Criança de 3 anos que luta pela vida na UTI do HGE, em Maceió, foi estuprada, aponta IML

Por Redação com Gazetaweb.com 17/10/2018 15h03 - Atualizado em 17/10/2018 18h06
Por Redação com Gazetaweb.com 17/10/2018 15h03 Atualizado em 17/10/2018 18h06
Criança de 3 anos que luta pela vida na UTI do HGE, em Maceió, foi estuprada, aponta IML
Laudo do perito do IML foi entregue à Polícia Civil de Alagoas - Foto: Larissa Bastos/Gazetaweb
O Perito Médico Legista Luiz Antônio Mansur Branco, do Instituto de Medicina Legal Estácio de Lima (IML), concluiu e entregou, nessa terça-feira (16), o laudo do exame de conjunção carnal realizado em uma criança de três anos supostamente vítima de estupro vulnerável cometido pelo próprio padrasto.

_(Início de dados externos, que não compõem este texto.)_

Lemma accept_match_inv run d st i :
  scan_inv run d st → length (ring_contents (g_window st)) = bl → probe_ok st i →
  let '(st', run') := accept_match bl prune i run st in
  (∃ d', scan_inv run' d' st') ∧ ring_contents (g_window st') = [] ∧
  g_source st' = g_source st ∧ g_rolling st' = rolling_of [].
Proof.
  intros [Hrun Hden Htot Hlit Hoff Hsame Hix Hwin Hsrc Hin Hroll] Hfull [Hm Hg].
  pose proof (block_matches_of st i Hsame Hm) as Hbm.
  unfold accept_match.
  (* the pending bytes are flushed, closing the open run *)
  set (pre := match g_pending st with [] => (st, run) | _ => _ end).
  assert (Hpre : ∃ st1 run1, pre = (st1, run1) ∧ run_ok run1 ∧
    denotes ix guard bl 0 (flush_seq_match_run (g_tokens st1) run1.1 run1.2 bl) (d ++ g_pending st) ∧
    g_literal st1 = literal_len (g_tokens st1) ∧ g_total st1 = Z.of_nat (length (d ++ g_pending st)) ∧
    g_pending st1 = [] ∧ g_window st1 = g_window st ∧ g_index st1 = g_index st ∧
    g_source st1 = g_source st ∧ g_offset st1 = g_offset st).
  { subst pre. destruct (g_pending st) as [|p ps] eqn:Ep.
    - eexists _, _. split; [done|]. rewrite app_nil_r. split_and!; done.
    - eexists _, _. split; [done|]. gsimpl. cbn [flush_seq_match_run].
      rewrite literal_len_app, literal_len_flush, length_app, Htot, Hlit. simpl.
      split_and!; try done; try lia; [by left|]. by apply denotes_literal. }
  destruct Hpre as (st1 & run1 & -> & Hr1 & Hd1 & Hl1 & Ht1 & Hp1 & Hw1 & Hi1 & Hs1 & Ho1).
  rewrite Hi1. set (blk := sb_index (get_block (g_index st) i)) in *.
  pose proof (run_step (g_tokens st1) run1 (d ++ g_pending st) (ring_contents (g_window st)) blk
    Hr1 Hd1 Hbm Hfull) as Hstep.
  rewrite length_app in Hstep. specialize (Hstep ltac:(intros; rewrite <- Hoff; by apply Hg)).
  destruct (match run1 with (Some _, _) => _ | (None, _) => _ end) as [ts' run'].
  destruct Hstep as (Hr' & Hd' & Hl'). gsimpl.
  rewrite Hw1. destruct (window_clear bl Hbl (g_window st) Hwin) as [Hwc Hc].
  split_and!; [|done|done|done]. eexists. split; gsimpl; try done.
  - rewrite Ht1, !length_app. destruct Hm as (b & Hb & Hbl' & _).
    unfold get_block. rewrite (nth_lookup_Some _ _ _ _ Hb). lia.
  - by rewrite Hl1, Hl'.
  - rewrite Ho1, Hp1, Hoff, !length_app, Hfull. simpl. lia.
  - destruct prune; [|done]. destruct Hsame as (?&?&?&?&?). rewrite <- Hi1.
    destruct (mark_consumed_same (g_index st1) (as_u32 i)) as (?&?&?&?&?). rewrite Hi1 in *.
    split_and!; congruence.
  - destruct prune; [by apply mark_consumed_ok|done].
  - by rewrite Hs1.
  - rewrite Hp1, Hc, Hs1. simpl. rewrite <- Hin, <- !app_assoc. done.
  - left. by rewrite Hc.
Qed.

(** Each probe only returns a block whose checksum is the window's. *)
Lemma window_slices w : window_ok bl w →
  let '(a, b) := ring_as_slices w in a ++ b = ring_contents w.
Proof. intros [Hwf _]. by apply ring_slices_spec. Qed.

Lemma probe_window_ok run d st i :
  scan_inv run d st → length (ring_contents (g_window st)) = bl →
  probe_window g bl prune st = Some i → probe_ok st i.
Proof.
  intros Hi Hfull. unfold probe_window. pose proof (window_slices _ (si_window _ _ _ Hi)) as Hs.
  destruct (ring_as_slices (g_window st)) as [a b].
  intros [Hc Hg]%filter_offset_Some. split; [|done]. rewrite <- Hs.
  assert (Hfind : find_match_slices_filtered (g_index st) (rolling_digest (g_rolling st)) a b
    (prune_filter prune st) = Some i → checksum_match (g_index st) i (a ++ b)).
  { rewrite find_slices_eq. intros Hf. by apply find_bytes_sound in Hf as [? _]; [|apply Hi]. }
  destruct (g_want st) as [hint|]; [|by apply Hfind].
  destruct (check_block_match_slices _ _ _ _ _) eqn:Ec; [|by apply Hfind]. injection Hc as ->.
  eapply check_block_sound; [|exact Ec].
  destruct (si_same _ _ _ Hi) as (E1 & _). rewrite Hs, Hfull. done.
Qed.

Lemma probe_adjacent_ok run d st last i :
  scan_inv run d st → probe_adjacent g bl prune last st = Some i → probe_ok st i.
Proof.
  intros Hi. unfold probe_adjacent. pose proof (window_slices _ (si_window _ _ _ Hi)) as Hs.
  destruct (ring_as_slices (g_window st)) as [a b].
  intros [Hc Hg]%filter_offset_Some. split; [|done]. rewrite <- Hs.
  rewrite try_next_slices_eq, find_slices_eq in Hc.
  destruct (try_next_match_bytes _ _ _ _) as [j|] eqn:Et.
  - injection Hc as ->. by apply try_next_sound in Et as [? _]; [|apply Hi].
  - by apply find_bytes_sound in Hc as [? _]; [|apply Hi].
Qed.

Lemma update_slices_of p a b : update_slices (rolling_of p) a b = rolling_of (p ++ a ++ b).
Proof.
  unfold update_slices. destruct b as [|y b].
  - by rewrite rolling_update_of, app_nil_r.
  - by rewrite !rolling_update_of, <- app_assoc.
Qed.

O exame apontou a presença de lesão da mucosa anal, provocado por ação de instrumento contundente. A criança encontra-se internada na UTI pediátrica do Hospital Geral do Estado (HGE), em Maceió, lutando pela vida.

De acordo com médico, a membrana himenal estava íntegra coraliforme, mas, a região do ânus apresentava uma fissura em mucosa anal. Segundo o IML, o laudo deixa claro que essa lesão anal não tem relação com a possível queda da própria altura da vítima, como chegou ser apontado por familiares, por apresentar apenas lesão interna e sem comprometimento da região perineal.

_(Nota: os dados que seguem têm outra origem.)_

Lemma apply_block_ref_ok w da sig m idx :
  recv_ok w da → signature = Some sig → da_basis_map da = Some m →
  idx < Z.to_nat (sl_block_count (fs_layout sig)) →
  (Z.of_nat (length w + block_bytes (fs_layout sig) idx) ≤ i64_max)%Z →
  (∃ da', apply_block_ref da idx = Ok da' ∧ recv_ok (w ++ layout_chunk (fs_layout sig) basis idx) da' ∧
     is_Some (da_basis_map da')) ∨
  (∃ e, apply_block_ref da idx = Err e ∧ is_noop v0 = true ∧ ¬ kernel_reliable basis).
Proof.
  intros Hok Hs Hm Hi Hb. destruct (Hsig sig Hs) as [Hl Hlim]. destruct (Hok) as [Hby Hsu Ho Hsi Hba].
  destruct (block_bytes_chunk (fs_layout sig) basis Hl idx Hi) as ((Hn & Hn') & Hin & Ech).
  unfold apply_block_ref. rewrite Hsi, Hs, Hm, (proj2 (Nat.leb_gt _ _)) by done.
  pose proof (block_output_ok w da m (idx * Z.to_nat (sl_block_length (fs_layout sig)))
    (block_bytes (fs_layout sig) idx) Hok Hm Hn ltac:(lia) Hin Hb) as Hk. cbv zeta in Hk. rewrite Ech in Hk.
  match type of Hk with context [let '_ := ?x in _] => destruct x as [[[k output] fs] rl] end.
  assert (length (layout_chunk (fs_layout sig) basis idx) = block_bytes (fs_layout sig) idx) as Hlen
    by (rewrite <- Ech, length_take, length_drop; lia).
  assert (∀ v s o m' , output_ok (w ++ layout_chunk (fs_layout sig) basis idx) v s o → map_inv basis limit m' →
    recv_ok (w ++ layout_chunk (fs_layout sig) basis idx)
      (mkApplicator o s v (Some sig) (Some m') (da_token_buffer da) fs rl (da_cow_policy da)
         (count_block (da_stats da) (block_bytes (fs_layout sig) idx)))) as Hdone.
  { intros v s o m' Hout Hm'. constructor; cbn [da_stats count_block ar_bytes_written ar_literal_bytes
      ar_matched_bytes da_checksum_verifier da_sparse_state da_output da_basis_signature da_basis_map];
      rewrite ?length_app, ?Hlen; [lia|lia|done|done|]. by intros ? [= <-]. }
  destruct k as [| |e].
  - left. eexists. split; [done|]. split; [by apply Hdone, Hba|by eexists].
  - destruct Hk as (v & s & o & Hw & Hout).
    destruct (map_ptr_spec basis limit m (idx * Z.to_nat (sl_block_length (fs_layout sig)))
      (block_bytes (fs_layout sig) idx) (Hba m Hm)) as (m' & -> & Hm'); [lia|].
    unfold slice_request. rewrite decide_False, decide_True, Ech, Hw by lia.
    left. eexists. split; [done|]. split; [by apply Hdone|by eexists].
  - right. by exists e.
Qed.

No laudo entregue à Polícia Civil, o perito destaca em seu relatório que a menina apresenta estado grave, está intubada com ventilação mecânica, sedada, reativa aos estímulos, e sem condições de avaliação motora. Ficou constatado também equimose, escoriação na região frontal à direita, equimose e edema nas regiões esternal, maxilar esquerda e submandibular esquerda, entre outras lesões pelo corpo

Outro fato importante relatado no laudo é que durante o atendimento a vítima teve uma piora súbita apresentando crise convulsiva por ter um pedaço de caju e de uma castanha crua presa na sua boca. Esse corpo estranho provocou a obstrução da via aérea levando, quase resultando na morte por asfixia. Contudo, médico não pode afirmar ou negar se a ação foi um ato deliberado do agressor.

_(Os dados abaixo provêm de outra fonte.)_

(** X9. For every sample in [0, 65535] the JSON text of the round is the
    object of the four keys in the order of the source, and its
    [dryness_percent] is written as the integer part, a point and exactly
    one digit: the tenths that exact arithmetic gives for
    [1000 * raw / 65535], never a longer expansion or an exponent. *)
Theorem result_shows_one_decimal :
  forall cfg r is_too_dry,
    0 <= r <= 65535 ->
    result_of cfg (dryness_of r) is_too_dry =
      lit "{" ++ quoted "plant" ++ lit ": "
        ++ encode_basestring true (PLANT_NAME cfg) ++ lit ", "
        ++ quoted "dryness_percent" ++ lit ": "
        ++ py_str_int (tenths r / 10) ++ lit "." ++ py_str_int (tenths r mod 10)
        ++ lit ", "
        ++ quoted "max_allowable_dryness" ++ lit ": "
        ++ floatstr (MAX_DRYNESS_PERCENTAGE cfg) ++ lit ", "
        ++ quoted "is_plant_too_dry" ++ lit ": "
        ++ (if is_too_dry then lit "true" else lit "false") ++ lit "}".
Proof.
  intros cfg r is_too_dry Hr.
  pose proof (floatstr_tenths (tenths r) (tenths_range r Hr)) as Htext.
  rewrite <- (dryness_exact r Hr) in Htext. unfold one_decimal in Htext.
  unfold result_of, json_dumps, json_dumps_with.
  cbn [map join]. unfold json_item. cbn [json_value fst snd].
  rewrite Htext.
  change (encode_basestring true (lit "plant")) with (quoted "plant").
  change (encode_basestring true (lit "dryness_percent")) with (quoted "dryness_percent").
  change (encode_basestring true (lit "max_allowable_dryness"))
    with (quoted "max_allowable_dryness").
  change (encode_basestring true (lit "is_plant_too_dry")) with (quoted "is_plant_too_dry").
  rewrite <- !app_assoc. reflexivity.
Qed.

Lemma result_shows_one_decimal_witness :
  0 <= 20000 <= 65535 /\
  result_of source_config (dryness_of 20000) false =
    lit "{" ++ quoted "plant" ++ lit ": " ++ quoted "Andrew's Yucca Plant" ++ lit ", "
      ++ quoted "dryness_percent" ++ lit ": 30.5, "
      ++ quoted "max_allowable_dryness" ++ lit ": 60.0, "
      ++ quoted "is_plant_too_dry" ++ lit ": false}".
Proof.
  assert (Hr : 0 <= 20000 <= 65535) by lia.
  split; [exact Hr|].
  rewrite (result_shows_one_decimal source_config 20000 false Hr).
  vm_compute. reflexivity.
Defined.

(** ** [make_socket] and [main] *)

Section Main.

Variable cfg : config.
Variable w : wlan.
Variable senv : socket_env.

Let port := LISTENING_PORT cfg.
Let addr := resolved senv (lit "0.0.0.0") port.
Let s := new_socket senv.

(** [make_socket] runs its four calls up to the first that fails. *)
Lemma make_socket_run t :
  make_socket senv port t =
    match socket_fault senv AtGetaddrinfo, socket_fault senv AtSocket,
          socket_fault senv AtBind, socket_fault senv AtListen with
    | Some e, _, _, _ => (Raise e, t)
    | None, Some e, _, _ => (Raise e, t ++ [EGetaddrinfo (lit "0.0.0.0") port])
    | None, None, Some e, _ =>
        (Raise e, t ++ [EGetaddrinfo (lit "0.0.0.0") port; ESocket s])
    | None, None, None, Some e =>
        (Raise e, t ++ [EGetaddrinfo (lit "0.0.0.0") port; ESocket s; EBind s addr])
    | None, None, None, None =>
        (Return s,
         t ++ [EGetaddrinfo (lit "0.0.0.0") port; ESocket s; EBind s addr;
               EListen s 1])
    end.
Proof.
  unfold make_socket, socket_call, bind, note, ret, raise.
  destruct (socket_fault senv AtGetaddrinfo); [reflexivity|].
  destruct (socket_fault senv AtSocket); [reflexivity|].
  destruct (socket_fault senv AtBind); [rewrite <- app_assoc; reflexivity|].
  destruct (socket_fault senv AtListen); rewrite <- !app_assoc; reflexivity.
Qed.

(** A failing [make_socket] raises the failure of its first failing call
    and never listens. *)
Lemma make_socket_fails t e :
  socket_failure senv = Some e ->
  exists t',
    make_socket senv port t = (Raise e, t ++ t') /\
    script_events t' = [] /\
    ~ In (EListen s 1) t'.
Proof.
  unfold socket_failure. rewrite make_socket_run.
  destruct (socket_fault senv AtGetaddrinfo);
    [|destruct (socket_fault senv AtSocket);
      [|destruct (socket_fault senv AtBind);
        [|destruct (socket_fault senv AtListen)]]];
    intros [= <-] || intros [=];
    eexists; (split; [try reflexivity|]).
  - rewrite app_nil_r. reflexivity.
  - split; [reflexivity | intros []].
  - split; [reflexivity|]. cbn. intuition discriminate.
  - split; [reflexivity|]. cbn. intuition discriminate.
  - split; [reflexivity|]. cbn. intuition discriminate.
Qed.

Lemma make_socket_succeeds t :
  socket_failure senv = None ->
  make_socket senv port t =
    (Return s,
     t ++ [EGetaddrinfo (lit "0.0.0.0") port; ESocket s; EBind s addr; EListen s 1]).
Proof.
  unfold socket_failure. rewrite make_socket_run.
  destruct (socket_fault senv AtGetaddrinfo); [discriminate|].
  destruct (socket_fault senv AtSocket); [discriminate|].
  destruct (socket_fault senv AtBind); [discriminate|].
  destruct (socket_fault senv AtListen); [discriminate|]. reflexivity.
Qed.

End Main.

Lemma script_events_app t u : script_events (t ++ u) = script_events t ++ script_events u.
Proof. unfold script_events. apply flat_map_app. Qed.

Lemma socket_events_app t u : socket_events (t ++ u) = socket_events t ++ socket_events u.
Proof. unfold socket_events. apply filter_app. Qed.

Lemma script_events_Ev t : script_events (map Ev t) = t.
Proof. induction t as [|e t IH]; [reflexivity|]. cbn. f_equal. exact IH. Qed.

Lemma socket_events_Ev t : socket_events (map Ev t) = [].
Proof. induction t as [|e t IH]; [reflexivity|]. exact IH. Qed.

(** [main] is the bootstrap, then the socket, then the rounds. *)
Lemma main_run cfg w senv rounds :
  main cfg w senv rounds [] =
    match connect_to_wifi cfg w wifi_init with
    | (Raise e, ws) => (Raise e, [Ev (EPrint STARTED)] ++ map Ev (wifi_trace ws))
    | (Return ip_address, ws) =>
        match make_socket senv (LISTENING_PORT cfg)
                ([Ev (EPrint STARTED)] ++ map Ev (wifi_trace ws)) with
        | (Raise e, t) => (Raise e, t)
        | (Return _, t) =>
            run_rounds (serve cfg rounds)
              (t ++ [Ev (EPrint (listening_line cfg ip_address))])
        end
    end.
Proof.
  unfold main, bind, note, run_wifi.
  destruct (connect_to_wifi cfg w wifi_init) as [[ip|e] ws]; reflexivity.
Qed.

(** The bootstrap closes nothing. *)
Lemma connect_to_wifi_closes_nothing cfg w :
  closed (wifi_trace (snd (connect_to_wifi cfg w wifi_init))) = [].
Proof.
  destruct (wifi_start_init cfg w) as [t0 [Hstart _]].
  destruct (wait_loop_bounded w (Z.to_nat (MAX_WIFI_CONNECTION_ATTEMPTS cfg))
              (mk_wifi_state t0 0)) as [i [c [_ [_ Hloop]]]].
  cbn [wifi_trace] in Hloop.
  rewrite (connect_to_wifi_run cfg w t0 _ _ Hstart Hloop), wifi_finish_run.
  cbn [wifi_trace status_calls].
  assert (Ht0 : closed t0 = []).
  { revert Hstart. unfold wifi_start, wifi_emit, emit, bind.
    cbn [wifi_trace status_calls wifi_init app]. intros [= <-]. reflexivity. }
  assert (Hw : closed (waiting_rounds i) = []).
  { clear. induction i as [|i IH]; [reflexivity | exact IH]. }
  destruct (wlan_status w c =? 3); cbn [snd wifi_trace];
    rewrite !closed_app, Ht0, Hw; reflexivity.
Qed.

Durante o exame de corpo de delito realizado no último dia 09 de outubro nas dependências da UTI pediátrica do HGE, também ficou constatado a presença de piolho na cabeça, projetando para um quadro de negligência. Para chegar a todas essas conclusões, o médico teve acesso ao prontuário médico e também da ambulância do SAMU responsável pelo resgate da vítima até a unidade hospital.